#### [Recorded data]
(* ===== verification/Cpu.v ===== *)
(** * machine/mipssim.cc: [Machine::OneInstruction]

    The switch of [OneInstruction] is split at the boundaries of the source's
    alphabetical cases into [exec_*] functions that answer [None] for an opcode
    of another group. *)
From S2P Require Import Prelude Memory Mips.

Definition reg (m : Machine) (r : Z) : Z := nth (Z.to_nat r) (registers m) 0.
Definition setreg (m : Machine) (r v : Z) : Machine :=
  set_regs m (<[Z.to_nat r := v]> (registers m)).

(** [(x & SIGN_BIT) != 0] of an [int]. *)
Definition sign_set (x : Z) : bool := negb (Z.land (u32 x) SIGN_BIT =? 0).

(** How a case of the switch ends: it falls out of the switch with the values
    of [pcAfter], [nextLoadReg] and [nextLoadValue], or returns early after a
    trap. *)
Inductive exec_result :=
| Fallout (m : Machine) (pcAfter nextLoadReg nextLoadValue : Z)
| Returned (m : Machine).

Section exec.
Variable ExceptionHandler : ExceptionType → Machine → outcome Machine.
Abbreviation RaiseException := (RaiseException ExceptionHandler).
Abbreviation ReadMem := (ReadMem ExceptionHandler).
Abbreviation WriteMem := (WriteMem ExceptionHandler).

Definition raise (m : Machine) (which : ExceptionType) (bad : Z) : outcome exec_result :=
  m' ← RaiseException m which bad; Ok (Returned m').

(** A case that writes one register. *)
Definition write (m : Machine) (pcAfter r v : Z) : outcome exec_result :=
  Ok (Fallout (setreg m r v) pcAfter 0 0).

(** A conditional branch. *)
Definition branch (m : Machine) (pcAfter : Z) (taken : bool) (i : Instruction)
    : outcome exec_result :=
  Ok (Fallout m (if taken then i32 (reg m NextPCReg + IndexToAddr (extra i))
                 else pcAfter) 0 0).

#### [Problem description]
Pick every line from the listing holding the string "bool", and copy it.

#### [Answer section]
Definition sign_set (x : Z) : bool := negb (Z.land (u32 x) SIGN_BIT =? 0).
Definition branch (m : Machine) (pcAfter : Z) (taken : bool) (i : Instruction)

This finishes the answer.